# Problem description
Write the data out again so that it matches word for word.

Collected data:
(** What a touch-up can do between [s] and [s']: the zone owner is kept or
    cleared; the drag owner is cleared if [Release] was called and kept if it
    was not. *)
Definition up_rel (s s' : State) : Prop :=
  (zoneFingerId (ui s') = zoneFingerId (ui s) \/
   zoneFingerId (ui s') = no_finger) /\
  exists l,
    log s' = log s ++ l /\
    (existsb (fun c => is_Release (method c)) l = true ->
     panelFingerId (ui s') = no_finger) /\
    (existsb (fun c => is_Release (method c)) l = false ->
     panelFingerId (ui s') = panelFingerId (ui s)).

End Observations.

(** ** Further observations *)

Definition is_Drag (m : Method) : bool :=
  match m with Drag _ _ => true | _ => false end.

(** The events for which no branch of [Handle] calls a panel: a type it does
    not test for, a mouse button other than 1 and 3, a command event whose
    button is not pressed. *)
Definition undelivered (ev : SDL_Event) : bool :=
  match ev with
  | SDL_OTHER => true
  | SDL_MOUSEBUTTONDOWN button _ _ _ =>
      negb (button =? 1)%Z && negb (button =? 3)%Z
  | CommandEvent _ pressed => negb pressed
  | _ => false
  end.

(** The events whose branch of [Handle] assigns a finger field or
    [lastTap]. *)
Definition assigns_owner (ev : SDL_Event) : bool :=
  match ev with
  | SDL_FINGERDOWN _ _ _ | SDL_FINGERUP _ _ _ => true
  | _ => false
  end.

(** [l1] is [l2] with some handles taken out, the others in their order. *)
Inductive subseq : list Panel -> list Panel -> Prop :=
| subseq_nil : subseq [] []
| subseq_keep x l1 l2 : subseq l1 l2 -> subseq (x :: l1) (x :: l2)
| subseq_drop x l1 l2 : subseq l1 l2 -> subseq l1 (x :: l2).

(** No handle of the queue is empty. *)
Definition all_hold (tp : list handle) : Prop :=
  Forall (fun h => h <> None) tp.

Section HostCalls.

Context {E : Env}.

(** The host does not push. *)
Definition no_push (cs : list HostCall) : bool :=
  forallb (fun c => match c with HPush _ => false | _ => true end) cs.

End HostCalls.

(** ** A world that keeps the requests

    To speak of the requests the panels make during a call, the world is
    given a second component in which every method of a panel leaves the
    requests it returns; nothing reads it. *)

(** The panels pushed by a list of requests, in order. *)
Definition asked_pushes (reqs : list Request) : list Panel :=
  flat_map (fun r => match r with ReqPush p => [p] | _ => [] end) reqs.

(** The pointers a list of requests puts in the pop queue, in order, when
    the stack is [st]: a [Pop] its pointer, a [PopThrough] what its loop over
    the stack finds. *)
Definition asked_pops (st : list Panel) (reqs : list Request) : list rawptr :=
  flat_map (fun r => match r with
                     | ReqPop panel => [panel]
                     | ReqPopThrough panel => popThrough_loop (rev st) panel []
                     | _ => []
                     end) reqs.

(** How many handles of [st] hold [p], and how many pointers of [tq] are
    [p]. *)
Definition occurrences (p : Panel) (st : list Panel) : nat :=
  length (filter (Nat.eqb p) st).

Definition requests_for (p : Panel) (tq : list rawptr) : nat :=
  length (filter (ptr_eqb (Some p)) tq).

Section Recording.

Variable E : Env.

Definition recording : Env := {|
  W := (@W E * list Request)%type;
  Screen_Zoom := fun w => Screen_Zoom (fst w);
  Screen_Left := fun w => Screen_Left (fst w);
  Screen_Top := fun w => Screen_Top (fst w);
  Screen_Width := fun w => Screen_Width (fst w);
  Screen_Height := fun w => Screen_Height (fst w);
  drag_scale := drag_scale;
  finger_pos := finger_pos;
  finger_delta := finger_delta;
  float_of_int := float_of_int;
  SDL_GetTicks := fun w => SDL_GetTicks (fst w);
  InjectOnce := fun c w => (InjectOnce c (fst w), snd w);
  invoke := fun p m u w =>
              let '(r, w', reqs) := invoke p m u (fst w) in
              (r, (w', snd w ++ reqs), reqs);
  wire := fun p w => (wire p (fst w), snd w);
  TrapAllEvents := fun p w => TrapAllEvents p (fst w);
  IsFullScreen := fun p w => IsFullScreen p (fst w)
|}.

(** A state of the recording world without its record, and a state of [E]
    with an empty record. *)
Definition erase (s : @State recording) : @State E :=
  @mkState E (ui s) (fst (world s)) (log s).

Definition record (s : @State E) : @State recording :=
  @mkState recording (ui s) (world s, []) (log s).

Definition asked (s : @State recording) : list Request := snd (world s).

# Result for this exercise
(** What a touch-up can do between [s] and [s']: the zone owner is kept or
    cleared; the drag owner is cleared if [Release] was called and kept if it
    was not. *)
Definition up_rel (s s' : State) : Prop :=
  (zoneFingerId (ui s') = zoneFingerId (ui s) \/
   zoneFingerId (ui s') = no_finger) /\
  exists l,
    log s' = log s ++ l /\
    (existsb (fun c => is_Release (method c)) l = true ->
     panelFingerId (ui s') = no_finger) /\
    (existsb (fun c => is_Release (method c)) l = false ->
     panelFingerId (ui s') = panelFingerId (ui s)).

End Observations.

(** ** Further observations *)

Definition is_Drag (m : Method) : bool :=
  match m with Drag _ _ => true | _ => false end.

(** The events for which no branch of [Handle] calls a panel: a type it does
    not test for, a mouse button other than 1 and 3, a command event whose
    button is not pressed. *)
Definition undelivered (ev : SDL_Event) : bool :=
  match ev with
  | SDL_OTHER => true
  | SDL_MOUSEBUTTONDOWN button _ _ _ =>
      negb (button =? 1)%Z && negb (button =? 3)%Z
  | CommandEvent _ pressed => negb pressed
  | _ => false
  end.

(** The events whose branch of [Handle] assigns a finger field or
    [lastTap]. *)
Definition assigns_owner (ev : SDL_Event) : bool :=
  match ev with
  | SDL_FINGERDOWN _ _ _ | SDL_FINGERUP _ _ _ => true
  | _ => false
  end.

(** [l1] is [l2] with some handles taken out, the others in their order. *)
Inductive subseq : list Panel -> list Panel -> Prop :=
| subseq_nil : subseq [] []
| subseq_keep x l1 l2 : subseq l1 l2 -> subseq (x :: l1) (x :: l2)
| subseq_drop x l1 l2 : subseq l1 l2 -> subseq l1 (x :: l2).

(** No handle of the queue is empty. *)
Definition all_hold (tp : list handle) : Prop :=
  Forall (fun h => h <> None) tp.

Section HostCalls.

Context {E : Env}.

(** The host does not push. *)
Definition no_push (cs : list HostCall) : bool :=
  forallb (fun c => match c with HPush _ => false | _ => true end) cs.

End HostCalls.

(** ** A world that keeps the requests

    To speak of the requests the panels make during a call, the world is
    given a second component in which every method of a panel leaves the
    requests it returns; nothing reads it. *)

(** The panels pushed by a list of requests, in order. *)
Definition asked_pushes (reqs : list Request) : list Panel :=
  flat_map (fun r => match r with ReqPush p => [p] | _ => [] end) reqs.

(** The pointers a list of requests puts in the pop queue, in order, when
    the stack is [st]: a [Pop] its pointer, a [PopThrough] what its loop over
    the stack finds. *)
Definition asked_pops (st : list Panel) (reqs : list Request) : list rawptr :=
  flat_map (fun r => match r with
                     | ReqPop panel => [panel]
                     | ReqPopThrough panel => popThrough_loop (rev st) panel []
                     | _ => []
                     end) reqs.

(** How many handles of [st] hold [p], and how many pointers of [tq] are
    [p]. *)
Definition occurrences (p : Panel) (st : list Panel) : nat :=
  length (filter (Nat.eqb p) st).

Definition requests_for (p : Panel) (tq : list rawptr) : nat :=
  length (filter (ptr_eqb (Some p)) tq).

Section Recording.

Variable E : Env.

Definition recording : Env := {|
  W := (@W E * list Request)%type;
  Screen_Zoom := fun w => Screen_Zoom (fst w);
  Screen_Left := fun w => Screen_Left (fst w);
  Screen_Top := fun w => Screen_Top (fst w);
  Screen_Width := fun w => Screen_Width (fst w);
  Screen_Height := fun w => Screen_Height (fst w);
  drag_scale := drag_scale;
  finger_pos := finger_pos;
  finger_delta := finger_delta;
  float_of_int := float_of_int;
  SDL_GetTicks := fun w => SDL_GetTicks (fst w);
  InjectOnce := fun c w => (InjectOnce c (fst w), snd w);
  invoke := fun p m u w =>
              let '(r, w', reqs) := invoke p m u (fst w) in
              (r, (w', snd w ++ reqs), reqs);
  wire := fun p w => (wire p (fst w), snd w);
  TrapAllEvents := fun p w => TrapAllEvents p (fst w);
  IsFullScreen := fun p w => IsFullScreen p (fst w)
|}.

(** A state of the recording world without its record, and a state of [E]
    with an empty record. *)
Definition erase (s : @State recording) : @State E :=
  @mkState E (ui s) (fst (world s)) (log s).

Definition record (s : @State E) : @State recording :=
  @mkState recording (ui s) (world s, []) (log s).

Definition asked (s : @State recording) : list Request := snd (world s).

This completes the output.